Answer with the exact lines of the following material from the one containing "(** gorm.ErrRecordNotFound. *)" through the one containing "ignoreNotFound : bool;", both end lines included.
*** Block opens ***
(* ===== verification/GormLogger.v ===== *)
(** The GORM logger (package [gormlogger], src/gormlogger/logger.go): which
    record each call of GORM produces, if any. GORM's levels are ordered
    Silent < Error < Warn < Info. *)

From S2P Require Import Prelude GoText SocrateToken.

Module gormlogger.
Import socrate.

(** The log levels of gorm.io/gorm/logger, numbered as there. *)
Definition Silent : Z := 1.
Definition Error_ : Z := 2.
Definition Warn_ : Z := 3.
Definition Info_ : Z := 4.

(** gorm.ErrRecordNotFound. *)
Definition ErrRecordNotFound : string := "record not found".

(** [gormlogger/logger.go: GormLogger]
    The entry it writes to is a parameter of nothing modelled here. *)
Record GormLogger := {
  level : Z;
  slowThreshold : Duration;
  ignoreNotFound : bool;
  redactSQL : bool;
}.

(** [gormlogger/logger.go: Option] *)
Inductive Option_ := WithSQLRedaction.

(** [gormlogger/logger.go: New] *)
Definition New (level : Z) (slowThreshold : Duration) (ignoreNotFound : bool) (opts : list Option_) : GormLogger :=
  fold_left (λ l o, match o with
                    | WithSQLRedaction => {| gormlogger.level := gormlogger.level l; slowThreshold := gormlogger.slowThreshold l;
                                             ignoreNotFound := gormlogger.ignoreNotFound l; redactSQL := true |}
                    end) opts
    {| gormlogger.level := level; slowThreshold := slowThreshold; ignoreNotFound := ignoreNotFound; redactSQL := false |}.

(** [gormlogger/logger.go: GormLogger.LogMode] *)
Definition LogMode (l : GormLogger) (lv : Z) : GormLogger :=
  {| level := lv; slowThreshold := slowThreshold l; ignoreNotFound := ignoreNotFound l; redactSQL := redactSQL l |}.

(** A record handed to logrus: its level and message, and the fields of a
    statement. *)
Inductive severity := LDebug | LInfo | LWarn | LError.
Record entry := {
  en_level : severity;
  en_msg : string;
  en_elapsed_ms : Z;
  en_rows : Z;
  en_sql : string;
  en_err : option goerr;
}.

(** A formatted message: the format and its arguments, as they are handed over. *)
Record message := { ms_level : severity; ms_format : string; ms_args : list string }.

(** [gormlogger/logger.go: GormLogger.Info] *)
Definition Info (l : GormLogger) (s : string) (args : list string) : option message :=
  if Info_ <=? level l then Some {| ms_level := LInfo; ms_format := s; ms_args := args |} else None.
(** [gormlogger/logger.go: GormLogger.Warn] *)
Definition Warn (l : GormLogger) (s : string) (args : list string) : option message :=
  if Warn_ <=? level l then Some {| ms_level := LWarn; ms_format := s; ms_args := args |} else None.
(** [gormlogger/logger.go: GormLogger.Error] *)
Definition Error (l : GormLogger) (s : string) (args : list string) : option message :=
  if Error_ <=? level l then Some {| ms_level := LError; ms_format := s; ms_args := args |} else None.

(** [gormlogger/logger.go: GormLogger.Trace]
    [elapsed] is the time since the statement began, [sql] and [rows] what GORM
    reports about it. *)
Definition Trace (l : GormLogger) (elapsed : Duration) (sql : string) (rows : Z) (err : option goerr) : option entry :=
  if level l =? Silent then None
  else
    let sql := if redactSQL l then "[redacted]" else sql in
    let record lv msg e := Some {| en_level := lv; en_msg := msg; en_elapsed_ms := Z.quot elapsed Millisecond;
                                   en_rows := rows; en_sql := sql; en_err := e |} in
    match err with
    | Some e =>
        if ignoreNotFound l && errors_Is e ErrRecordNotFound then
          if Info_ <=? level l then record LDebug "sql not found" None else None
        else if Error_ <=? level l then record LError "sql error" (Some e) else None
    | None =>
        if (0 <? slowThreshold l) && (slowThreshold l <? elapsed) then
          if Warn_ <=? level l then record LWarn "slow sql query" None else None
        else if Info_ <=? level l then record LDebug "sql query" None else None
    end.

(** Switching the level up adds records and takes none away: what is logged at
    one level is logged, unchanged, at every higher one. *)
Theorem levels_are_cumulative (l : GormLogger) (lo hi : Z) (s : string) (args : list string) :
  lo ≤ hi →
  (∀ m, Info (LogMode l lo) s args = Some m → Info (LogMode l hi) s args = Some m) ∧
  (∀ m, Warn (LogMode l lo) s args = Some m → Warn (LogMode l hi) s args = Some m) ∧
  (∀ m, Error (LogMode l lo) s args = Some m → Error (LogMode l hi) s args = Some m).
Proof.
  intros Hle. unfold Info, Warn, Error. cbn [level LogMode].
  assert (∀ th (m : message) (x : option message), (if th <=? lo then x else None) = Some m → (if th <=? hi then x else None) = Some m) as Hmono.
  { intros th m x. destruct (Z.leb_spec th lo); [|done]. by rewrite (proj2 (Z.leb_le th hi)) by lia. }
  split_and!; intros m; apply Hmono.
Qed.

Lemma New_redacts opts l0 :
  redactSQL (fold_left (λ l o, match o with
     | WithSQLRedaction => {| level := level l; slowThreshold := slowThreshold l;
                              ignoreNotFound := ignoreNotFound l; redactSQL := true |} end) opts l0) =
  redactSQL l0 || bool_decide (opts ≠ []).
Proof.
  revert l0. induction opts as [|[] opts IH]; intros l0; cbn [fold_left]; [by rewrite orb_false_r|].
  rewrite IH. simpl. by rewrite orb_true_r.
Qed.

(** With redaction on, no record carries a statement, at any level the logger
    is switched to; and what is recorded follows the level: nothing when silent,
    every failure from the error level up (a missing record excepted, when it is
    to be ignored), and a slow statement from the warning level up. *)
Theorem trace_records (lv0 lv : Z) (slow : Duration) (ignore : bool) (opts : list Option_) (elapsed : Duration)
    (sql : string) (rows : Z) (err : option goerr) :
  let l := LogMode (New lv0 slow ignore opts) lv in
  (∀ en, Trace l elapsed sql rows err = Some en →
     lv ≠ Silent ∧ en_rows en = rows ∧ en_sql en = (if bool_decide (opts = []) then sql else "[redacted]")) ∧
  (∀ e, err = Some e → ¬ (ignore = true ∧ errors_Is e ErrRecordNotFound = true) →
     (∃ en, Trace l elapsed sql rows err = Some en ∧ en_level en = LError ∧ en_err en = Some e) ↔ Error_ ≤ lv) ∧
  (err = None → 0 < slow < elapsed →
     (∃ en, Trace l elapsed sql rows err = Some en ∧ en_level en = LWarn) ↔ Warn_ ≤ lv).
Proof.
  intros l.
  assert (redactSQL l = bool_decide (opts ≠ []) ∧ slowThreshold l = slow ∧ ignoreNotFound l = ignore ∧ level l = lv)
    as (Hr & Hs & Hi & Hl).
  { unfold l, LogMode, New. cbn [redactSQL slowThreshold ignoreNotFound level]. rewrite New_redacts.
    split_and!; [done| | |done]; clear; generalize false; induction opts as [|[] opts IH]; intros b; simpl; [done| |done|];
      apply IH. }
  unfold Trace. rewrite Hr, Hs, Hi, Hl. split_and!.
  - intros en. destruct (Z.eqb_spec lv Silent); [done|].
    assert (bool_decide (opts ≠ []) = negb (bool_decide (opts = []))) as -> by by destruct opts.
    intros Hen. split; [done|]. destruct err as [e|]; repeat (split_match_in Hen); try done;
      injection Hen as <-; simpl; by destruct opts.
  - intros e -> Hnot. assert (ignore && errors_Is e ErrRecordNotFound = false) as ->.
    { apply not_true_is_false. rewrite andb_true_iff. done. }
    unfold Silent, Error_. destruct (Z.eqb_spec lv 1); [naive_solver lia|].
    destruct (Z.leb_spec 2 lv); naive_solver lia.
  - intros -> [H1 H2]. rewrite (proj2 (Z.ltb_lt _ _) H1), (proj2 (Z.ltb_lt _ _) H2). simpl.
    unfold Silent, Warn_. destruct (Z.eqb_spec lv 1); [naive_solver lia|].
    destruct (Z.leb_spec 3 lv); naive_solver lia.
Qed.

Lemma trace_records_witness :
  ∃ en, Trace (LogMode (New Info_ Second true [WithSQLRedaction]) Error_) Second "SELECT 1" 1 (Some (EMsg "x")) = Some en ∧
    en_sql en = "[redacted]".
Proof.
  eexists. split; [vm_compute; reflexivity|].
  refine (proj2 (proj2 (proj1 (trace_records Info_ Error_ Second true [WithSQLRedaction] Second "SELECT 1" 1
            (Some (EMsg "x"))) _ _))).
  vm_compute. reflexivity.
Defined.

End gormlogger.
*** Block closes ***
Finished exercise>
(** gorm.ErrRecordNotFound. *)
Definition ErrRecordNotFound : string := "record not found".

(** [gormlogger/logger.go: GormLogger]
    The entry it writes to is a parameter of nothing modelled here. *)
Record GormLogger := {
  level : Z;
  slowThreshold : Duration;
  ignoreNotFound : bool;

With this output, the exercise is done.